Saved entries:
═══

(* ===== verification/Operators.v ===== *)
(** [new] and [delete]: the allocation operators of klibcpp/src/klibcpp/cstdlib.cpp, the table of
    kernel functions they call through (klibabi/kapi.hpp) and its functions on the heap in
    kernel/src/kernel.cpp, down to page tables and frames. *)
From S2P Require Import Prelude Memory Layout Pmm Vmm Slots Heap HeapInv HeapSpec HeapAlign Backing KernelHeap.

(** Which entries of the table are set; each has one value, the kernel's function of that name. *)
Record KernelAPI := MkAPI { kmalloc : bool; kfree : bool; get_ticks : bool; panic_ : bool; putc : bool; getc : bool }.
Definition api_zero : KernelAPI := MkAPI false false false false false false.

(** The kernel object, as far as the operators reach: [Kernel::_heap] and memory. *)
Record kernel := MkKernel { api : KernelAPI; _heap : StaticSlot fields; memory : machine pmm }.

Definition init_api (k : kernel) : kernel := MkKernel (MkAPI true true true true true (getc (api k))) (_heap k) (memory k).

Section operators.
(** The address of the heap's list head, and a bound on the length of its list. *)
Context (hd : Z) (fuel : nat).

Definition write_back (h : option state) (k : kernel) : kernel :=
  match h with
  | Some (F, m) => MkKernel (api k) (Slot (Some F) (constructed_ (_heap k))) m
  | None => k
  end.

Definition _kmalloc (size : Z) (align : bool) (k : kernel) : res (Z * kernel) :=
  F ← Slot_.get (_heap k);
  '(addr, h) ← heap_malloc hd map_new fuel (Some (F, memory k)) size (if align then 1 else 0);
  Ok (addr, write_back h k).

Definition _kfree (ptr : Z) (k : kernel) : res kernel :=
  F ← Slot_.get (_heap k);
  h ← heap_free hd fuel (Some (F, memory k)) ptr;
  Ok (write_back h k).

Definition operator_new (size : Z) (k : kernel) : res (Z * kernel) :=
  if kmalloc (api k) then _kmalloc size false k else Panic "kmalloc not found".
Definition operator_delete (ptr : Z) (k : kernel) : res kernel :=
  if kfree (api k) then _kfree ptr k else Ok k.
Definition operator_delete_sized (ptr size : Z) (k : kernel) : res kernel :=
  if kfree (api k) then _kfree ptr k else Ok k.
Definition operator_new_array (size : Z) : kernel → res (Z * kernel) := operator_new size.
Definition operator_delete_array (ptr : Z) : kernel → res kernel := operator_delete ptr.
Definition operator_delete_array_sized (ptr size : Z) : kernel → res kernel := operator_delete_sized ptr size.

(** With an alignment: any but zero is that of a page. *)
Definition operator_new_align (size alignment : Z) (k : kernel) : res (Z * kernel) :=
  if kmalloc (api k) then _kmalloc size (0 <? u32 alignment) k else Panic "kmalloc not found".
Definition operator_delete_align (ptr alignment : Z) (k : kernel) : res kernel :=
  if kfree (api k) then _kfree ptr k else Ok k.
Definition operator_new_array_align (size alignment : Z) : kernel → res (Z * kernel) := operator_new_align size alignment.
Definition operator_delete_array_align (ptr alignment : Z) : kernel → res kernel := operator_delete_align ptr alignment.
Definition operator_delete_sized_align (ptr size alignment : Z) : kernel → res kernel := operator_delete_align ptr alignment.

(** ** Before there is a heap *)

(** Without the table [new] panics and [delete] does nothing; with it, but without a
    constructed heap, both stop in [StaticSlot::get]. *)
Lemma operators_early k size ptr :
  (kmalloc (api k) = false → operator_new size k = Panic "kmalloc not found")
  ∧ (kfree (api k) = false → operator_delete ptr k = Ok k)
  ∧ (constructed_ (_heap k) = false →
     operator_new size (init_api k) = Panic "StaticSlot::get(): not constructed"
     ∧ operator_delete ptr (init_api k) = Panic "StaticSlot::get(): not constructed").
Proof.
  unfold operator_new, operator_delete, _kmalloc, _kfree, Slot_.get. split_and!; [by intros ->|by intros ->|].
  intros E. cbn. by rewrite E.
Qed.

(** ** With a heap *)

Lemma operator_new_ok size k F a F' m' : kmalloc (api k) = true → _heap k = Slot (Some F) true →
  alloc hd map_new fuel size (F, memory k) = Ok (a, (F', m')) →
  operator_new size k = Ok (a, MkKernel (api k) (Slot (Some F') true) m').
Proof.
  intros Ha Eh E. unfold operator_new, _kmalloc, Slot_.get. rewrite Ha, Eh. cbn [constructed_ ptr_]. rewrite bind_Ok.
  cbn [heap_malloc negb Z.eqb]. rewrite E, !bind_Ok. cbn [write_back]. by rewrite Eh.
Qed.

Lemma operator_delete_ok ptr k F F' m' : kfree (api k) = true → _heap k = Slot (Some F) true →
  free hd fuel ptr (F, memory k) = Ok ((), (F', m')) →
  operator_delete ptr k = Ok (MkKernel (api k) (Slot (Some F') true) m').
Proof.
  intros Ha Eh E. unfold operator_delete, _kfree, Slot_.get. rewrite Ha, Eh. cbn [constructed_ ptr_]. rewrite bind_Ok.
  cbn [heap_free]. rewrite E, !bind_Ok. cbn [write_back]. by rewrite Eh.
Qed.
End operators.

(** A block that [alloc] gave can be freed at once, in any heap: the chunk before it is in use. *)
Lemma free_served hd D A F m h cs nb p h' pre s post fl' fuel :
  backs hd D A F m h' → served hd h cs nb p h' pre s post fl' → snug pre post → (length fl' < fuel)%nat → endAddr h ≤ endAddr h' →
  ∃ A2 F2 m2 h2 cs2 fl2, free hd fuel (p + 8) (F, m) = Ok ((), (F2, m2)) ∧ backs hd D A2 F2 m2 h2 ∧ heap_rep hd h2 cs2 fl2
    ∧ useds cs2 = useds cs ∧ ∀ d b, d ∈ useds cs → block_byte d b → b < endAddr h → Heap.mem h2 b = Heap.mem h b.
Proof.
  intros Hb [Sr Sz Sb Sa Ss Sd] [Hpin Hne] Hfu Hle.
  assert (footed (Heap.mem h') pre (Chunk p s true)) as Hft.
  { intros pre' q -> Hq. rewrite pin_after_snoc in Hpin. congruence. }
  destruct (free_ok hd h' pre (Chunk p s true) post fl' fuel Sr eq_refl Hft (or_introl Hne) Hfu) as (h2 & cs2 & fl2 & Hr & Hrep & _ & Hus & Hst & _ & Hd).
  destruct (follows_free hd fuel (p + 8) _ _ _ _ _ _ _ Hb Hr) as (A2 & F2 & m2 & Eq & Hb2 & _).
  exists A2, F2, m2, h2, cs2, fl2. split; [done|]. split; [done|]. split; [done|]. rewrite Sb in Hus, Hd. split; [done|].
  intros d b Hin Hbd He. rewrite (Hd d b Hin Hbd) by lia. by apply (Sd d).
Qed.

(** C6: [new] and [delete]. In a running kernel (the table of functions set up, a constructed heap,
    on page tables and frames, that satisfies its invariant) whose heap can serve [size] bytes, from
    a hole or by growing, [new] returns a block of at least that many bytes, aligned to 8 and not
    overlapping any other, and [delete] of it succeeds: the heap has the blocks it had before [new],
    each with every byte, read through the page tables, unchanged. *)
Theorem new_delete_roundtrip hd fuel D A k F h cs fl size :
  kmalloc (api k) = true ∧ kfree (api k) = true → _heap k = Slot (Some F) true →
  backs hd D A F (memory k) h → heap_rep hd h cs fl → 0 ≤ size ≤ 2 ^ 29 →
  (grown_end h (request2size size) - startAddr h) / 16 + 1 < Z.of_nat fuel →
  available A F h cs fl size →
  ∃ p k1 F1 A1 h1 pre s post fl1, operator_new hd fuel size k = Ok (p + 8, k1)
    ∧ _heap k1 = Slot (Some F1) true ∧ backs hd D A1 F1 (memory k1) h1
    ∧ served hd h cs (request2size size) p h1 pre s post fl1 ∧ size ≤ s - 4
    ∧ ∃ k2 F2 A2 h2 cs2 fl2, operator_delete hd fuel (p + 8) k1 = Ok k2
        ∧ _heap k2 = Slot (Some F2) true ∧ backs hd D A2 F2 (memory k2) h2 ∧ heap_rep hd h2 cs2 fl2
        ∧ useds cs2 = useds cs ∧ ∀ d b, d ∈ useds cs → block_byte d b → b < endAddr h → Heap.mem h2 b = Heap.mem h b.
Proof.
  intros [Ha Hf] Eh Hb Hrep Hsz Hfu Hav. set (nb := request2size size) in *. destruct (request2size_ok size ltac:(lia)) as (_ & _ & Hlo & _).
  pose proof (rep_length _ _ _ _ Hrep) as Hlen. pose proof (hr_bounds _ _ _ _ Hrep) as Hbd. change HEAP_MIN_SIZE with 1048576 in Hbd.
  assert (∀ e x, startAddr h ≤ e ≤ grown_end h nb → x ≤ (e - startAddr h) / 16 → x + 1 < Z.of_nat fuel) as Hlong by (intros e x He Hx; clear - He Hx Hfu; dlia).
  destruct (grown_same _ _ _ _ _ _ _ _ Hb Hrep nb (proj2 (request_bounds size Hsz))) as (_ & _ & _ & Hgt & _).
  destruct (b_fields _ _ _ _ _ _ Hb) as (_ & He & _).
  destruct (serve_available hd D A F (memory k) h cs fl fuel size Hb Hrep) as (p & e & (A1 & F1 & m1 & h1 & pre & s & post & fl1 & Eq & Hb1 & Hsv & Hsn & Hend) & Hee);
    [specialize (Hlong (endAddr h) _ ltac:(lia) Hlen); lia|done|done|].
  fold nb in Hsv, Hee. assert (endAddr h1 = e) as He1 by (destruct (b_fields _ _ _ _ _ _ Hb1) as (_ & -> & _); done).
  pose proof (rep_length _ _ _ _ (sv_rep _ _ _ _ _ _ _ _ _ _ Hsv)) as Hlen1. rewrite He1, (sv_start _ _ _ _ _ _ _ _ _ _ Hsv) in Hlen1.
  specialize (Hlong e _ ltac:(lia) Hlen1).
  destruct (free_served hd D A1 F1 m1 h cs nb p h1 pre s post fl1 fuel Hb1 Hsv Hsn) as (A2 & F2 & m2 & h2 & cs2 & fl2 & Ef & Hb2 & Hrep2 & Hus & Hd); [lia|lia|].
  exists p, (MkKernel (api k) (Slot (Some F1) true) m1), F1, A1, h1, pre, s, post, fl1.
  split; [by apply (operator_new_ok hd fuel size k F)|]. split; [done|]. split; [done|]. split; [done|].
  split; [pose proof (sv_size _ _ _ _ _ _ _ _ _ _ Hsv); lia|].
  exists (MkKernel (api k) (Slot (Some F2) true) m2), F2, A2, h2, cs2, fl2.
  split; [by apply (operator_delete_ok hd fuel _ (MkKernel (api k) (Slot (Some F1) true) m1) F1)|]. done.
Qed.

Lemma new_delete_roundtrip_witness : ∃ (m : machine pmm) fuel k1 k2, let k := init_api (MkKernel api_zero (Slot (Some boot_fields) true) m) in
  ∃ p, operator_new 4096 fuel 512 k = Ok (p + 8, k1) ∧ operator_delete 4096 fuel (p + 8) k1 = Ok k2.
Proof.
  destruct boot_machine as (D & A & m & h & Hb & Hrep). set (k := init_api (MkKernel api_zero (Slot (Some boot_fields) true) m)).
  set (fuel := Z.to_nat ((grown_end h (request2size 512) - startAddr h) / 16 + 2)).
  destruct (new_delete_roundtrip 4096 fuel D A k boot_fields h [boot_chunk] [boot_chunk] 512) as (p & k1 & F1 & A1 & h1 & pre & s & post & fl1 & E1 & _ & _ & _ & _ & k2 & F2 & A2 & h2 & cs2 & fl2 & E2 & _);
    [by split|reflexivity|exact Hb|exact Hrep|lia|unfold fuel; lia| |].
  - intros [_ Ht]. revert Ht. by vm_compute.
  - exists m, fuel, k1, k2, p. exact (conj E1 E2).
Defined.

═══

**Problem to solve:** The lines to retype run from the start of the entries through the line containing "From S2P Require"; reproduce them exactly and add nothing.

**Output for this exercise:**
(* ===== verification/Operators.v ===== *)
(** [new] and [delete]: the allocation operators of klibcpp/src/klibcpp/cstdlib.cpp, the table of
    kernel functions they call through (klibabi/kapi.hpp) and its functions on the heap in
    kernel/src/kernel.cpp, down to page tables and frames. *)
From S2P Require Import Prelude Memory Layout Pmm Vmm Slots Heap HeapInv HeapSpec HeapAlign Backing KernelHeap.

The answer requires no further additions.